Toutefois, Mang Buckman ne serait pas la même si son instinct ne s’était pas encore manifesté. «Les enfants grandissaient, mon énergie aussi. Je voulais à nouveau être plus engagée.» Devait-elle quand même retourner à l’université? Ou suivre une formation spéciale? Une collègue, et amie, lui a demandé si elle pouvait s’imaginer ouvrir un cabinet à deux. «Cependant, je ne voulais pas partir de Schaffhouse. Et peut-être que je n’avais pas suffisamment confiance en moi pour franchir ce pas.» Mais lentement, l’idée mûrissait en elle. A nouveau, le hasard a orienté son chemin dans la bonne direction. Une amie lui a appris que son médecin- dentiste voulait arrêter – à Herrliberg, juste à côté de chez elle. Mang Buckman a visité le cabinet et elle a tout de suite su qu’elle aimerait y travailler, mais le cabinet était trop petit pour deux médecins-dentistes. «Lorsque mon prédécesseur m’a demandé pourquoi je ne voulais pas gérer seule le cabinet, le temps s’est arrêté un instant», raconte-t-elle. «J’ai hésité, et puis j’ai su: oui, c’est ça, j’ouvre mon propre cabinet!» En toute franchise, elle a refusé le projet de son amie et s’est rendue à Schaffhouse pour dire à ses collègues: «Les gars, j’ai maintenant un autre plan.» Néanmoins, ceux-ci sont restés sereins. «Helen, on se doutait que quelque chose sommeillait en toi et que tu partirais un jour.» Elle a plutôt eu peur de la façon de diriger une équipe et du fonctionnement optimal de la facturation. Toutefois, cela a pu être résolu rapidement: elle a suivi un coaching de direction chez une connaissance et pour la facturation, elle utilise le même logiciel qu’à Schaffhouse. Elle a reçu ses premiers patients en mai 2015. Maintenant, elle a une équipe de deux assistantes dentaires, une assistante en prophylaxie et une hygiéniste dentaire ainsi qu’une apprentie à partir de l’été. Elle travaille à 70%. «Même si le fait d’avoir son propre cabinet nécessite beaucoup d’effort et d’organisation, au bout du compte, j’ai l’impression que je suis maintenant plus souvent avec les enfants.»

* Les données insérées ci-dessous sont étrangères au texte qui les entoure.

(* ===== verification/ReplyReader.v ===== *)
(** * What a client reads from a reply

    A reader of the replies of [internal/api], by the names of their JSON members
    and independent of the encoder in [Replies]: each endpoint's client asks for a
    kind of reply, looks the members up by name and makes of them the value the
    handler handed to [c.JSON].  [replies_read] shows that it gets that value, the
    password hashes blank. *)

From S2P Require Import Prelude GoStrings GoNum GoJson JsonFacts GoFloat GoTime Model StateWire Interfaces Service Chat ChatWire Hub Auth Api Replies.
#[local] Open Scope Z_scope.

(** ** Members by name *)

Fixpoint look (name : string) (ms : list (string * json)) : option json :=
  match ms with
  | [] => None
  | (k, j) :: ms => if bool_decide (k = name) then Some j else look name ms
  end.
Definition members (j : json) : option (list (string * json)) := match j with JObj ms => Some ms | _ => None end.
(** A member that has to be there; one that may be left out. *)
Definition need {A} (name : string) (f : json → option A) (ms : list (string * json)) : option A :=
  j ← look name ms; f j.
Definition may {A} (name : string) (f : json → option A) (zero : A) (ms : list (string * json)) : option A :=
  match look name ms with Some j => f j | None => Some zero end.

Definition the_text (j : json) : option string := match j with JStr s _ => Some s | _ => None end.
Definition the_bool (j : json) : option bool := match j with JBool b => Some b | _ => None end.
Definition the_int (j : json) : option Z := match j with JNum l => parse_int64 l | _ => None end.
Definition the_float (j : json) : option float64 := match j with JNum l => parse_float l | _ => None end.
Definition the_time (j : json) : option time := match j with JStr _ _ => into_time j zero_time | _ => None end.
Section lists.
Context {A : Type} (f : json → option A).
Fixpoint each (js : list json) : option (list A) :=
  match js with [] => Some [] | j :: js => x ← f j; xs ← each js; Some (x :: xs) end.
Definition the_list (j : json) : option (list A) := match j with JArr js => each js | _ => None end.
(** [null] for a list there is not. *)
Definition list_or_null (j : json) : option (option (list A)) :=
  match j with JNull => Some None | _ => Some <$> the_list j end.
End lists.

Definition the_queue (j : json) : option (list string) := default [] <$> list_or_null the_text j.

(** ** The readers *)

Definition read_user (j : json) : option User.t :=
  ms ← members j; id ← need "id" the_text ms; email ← need "email" the_text ms; name ← need "username" the_text ms;
  nick ← may "nickname" the_text "" ms; avatar ← may "avatar_url" the_text "" ms; role ← need "role" the_text ms;
  created ← need "created_at" the_time ms; updated ← need "updated_at" the_time ms;
  Some (User.mk id email name "" nick avatar role created updated).
Definition read_room (j : json) : option Room.t :=
  ms ← members j; id ← need "id" the_text ms; name ← need "name" the_text ms; owner ← need "owner_id" the_text ms;
  vis ← need "visibility" the_text ms; video ← may "current_video_id" the_text "" ms;
  created ← need "created_at" the_time ms; updated ← need "updated_at" the_time ms;
  Some (Room.mk id name owner vis "" video created updated).
Definition read_room_response (j : json) : option RoomResponse.t :=
  ms ← members j; room ← read_room j; owner ← may "is_owner" the_bool false ms; left ← may "left_room_id" the_text "" ms;
  Some (RoomResponse.mk room owner left).
Definition read_tokens (j : json) : option TokenPair.t :=
  ms ← members j; access ← need "access_token" the_text ms; refresh ← need "refresh_token" the_text ms;
  type ← need "token_type" the_text ms; expires ← need "expires_at" the_time ms;
  Some (TokenPair.mk access refresh type expires).
Definition read_item (j : json) : option QueueItemRef.t :=
  ms ← members j; id ← need "id" the_text ms; video ← may "video_id" the_text "" ms; pos ← need "position" the_int ms;
  Some (QueueItemRef.mk id video pos).
Definition read_state (j : json) : option RoomState.t :=
  ms ← members j; room ← need "room_id" the_text ms; video ← may "video_id" the_text "" ms;
  queue ← may "queue" (the_list the_text) [] ms; meta ← may "queue_meta" (the_list read_item) [] ms;
  action ← need "action" the_text ms; pos ← need "position" the_float ms; mode ← may "playback_mode" the_text "" ms;
  duration ← may "video_duration" the_float f_zero ms; version ← may "control_version" the_int 0 ms;
  by_ ← may "updated_by" the_text "" ms; updated ← need "updated_at" the_time ms; base ← need "base_updated_at" the_time ms;
  Some (RoomState.mk room video queue meta action pos mode duration version by_ updated base).
Definition read_hub_user (j : json) : option HubUser.t :=
  ms ← members j; id ← need "id" the_text ms; name ← need "username" the_text ms; nick ← may "nickname" the_text "" ms;
  role ← need "role" the_text ms; owner ← need "is_owner" the_bool ms; Some (HubUser.mk id name nick role owner).
Definition read_message (j : json) : option Message.t :=
  ms ← members j; type ← need "type" the_text ms; action ← may "action" the_text "" ms; event ← may "event" the_text "" ms;
  pos ← may "position" the_float f_zero ms; video ← may "video_id" the_text "" ms;
  queue ← may "queue" (the_list the_text) [] ms; stamp ← may "timestamp" the_int 0 ms;
  version ← may "control_version" the_int 0 ms; mode ← may "playback_mode" the_text "" ms;
  updated ← may "updated_at" the_int 0 ms; user ← may "user" (λ j, Some <$> read_hub_user j) None ms;
  Some (Message.mk type action event pos video queue stamp version mode updated user).
Definition read_chat (j : json) : option ChatMessage.t :=
  ms ← members j; type ← need "type" the_text ms; seq ← need "seq" the_int ms; sid ← may "stream_id" the_text "" ms;
  room ← need "room_id" the_text ms; user ← need "user" read_hub_user ms; text ← need "text" the_text ms;
  sent ← need "sent_at" the_int ms; Some (ChatMessage.mk type seq sid room user text sent).
Definition read_ably (j : json) : option (string * string) :=
  ms ← members j; channel ← need "channel" the_text ms; endpoint ← need "token_endpoint" the_text ms; Some (channel, endpoint).
Definition read_snapshot (j : json) : option RoomSnapshotResponse.t :=
  ms ← members j; room ← need "room_id" the_text ms; state ← need "state" read_state ms;
  queue ← need "queue" the_queue ms; n ← need "viewer_count" the_int ms; ably ← need "ably" read_ably ms;
  Some (RoomSnapshotResponse.mk room state queue n ably.1 ably.2).
Definition read_admin_item (j : json) : option AdminRoomItem.t :=
  ms ← members j; room ← need "room" read_room ms; owner ← may "owner" (λ j, Some <$> read_user j) None ms;
  n ← need "online_count" the_int ms; video ← may "current_video_id" the_text "" ms;
  playback ← may "playback_action" the_text "" ms; created ← need "created_at" the_time ms;
  Some (AdminRoomItem.mk room owner n video playback created).
Definition read_debug_item (j : json) : option DebugRoomItem.t :=
  ms ← members j; room ← need "room" read_room ms; state ← need "state" read_state ms;
  users ← need "users" (list_or_null read_hub_user) ms; queue ← need "queue" the_queue ms;
  n ← need "viewer_count" the_int ms; Some (DebugRoomItem.mk room state users queue n).
Definition read_listing {A} (f : json → option A) (j : json) : option (list A * Z) :=
  ms ← members j; items ← need "items" (the_list f) ms; total ← need "total" the_int ms; Some (items, total).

Et si son instinct se réveille encore, elle a déjà quelques idées en réserve. «De plus en plus de personnes sont âgées et ont bien sûr aussi des problèmes dentaires. Cependant, nombreuses sont celles qui sont mal soignées, que ce soit parce qu’elles n’y arrivent plus toutes seules ou à cause de la démence.» Elle aimerait donc concevoir de nouveaux concepts dans le domaine de la médecine dentaire gériatrique: «Je crois que les idées ne vont pas me manquer.» Elle trouve de nouvelles inspirations dans des congrès et des formations et elle se réserve du temps pour cela dans son calendrier annuel. «Je suis satisfaite dans mon cabinet. Je ne peux que le conseiller à tout le monde: soyez courageux – et écoutez votre instinct.»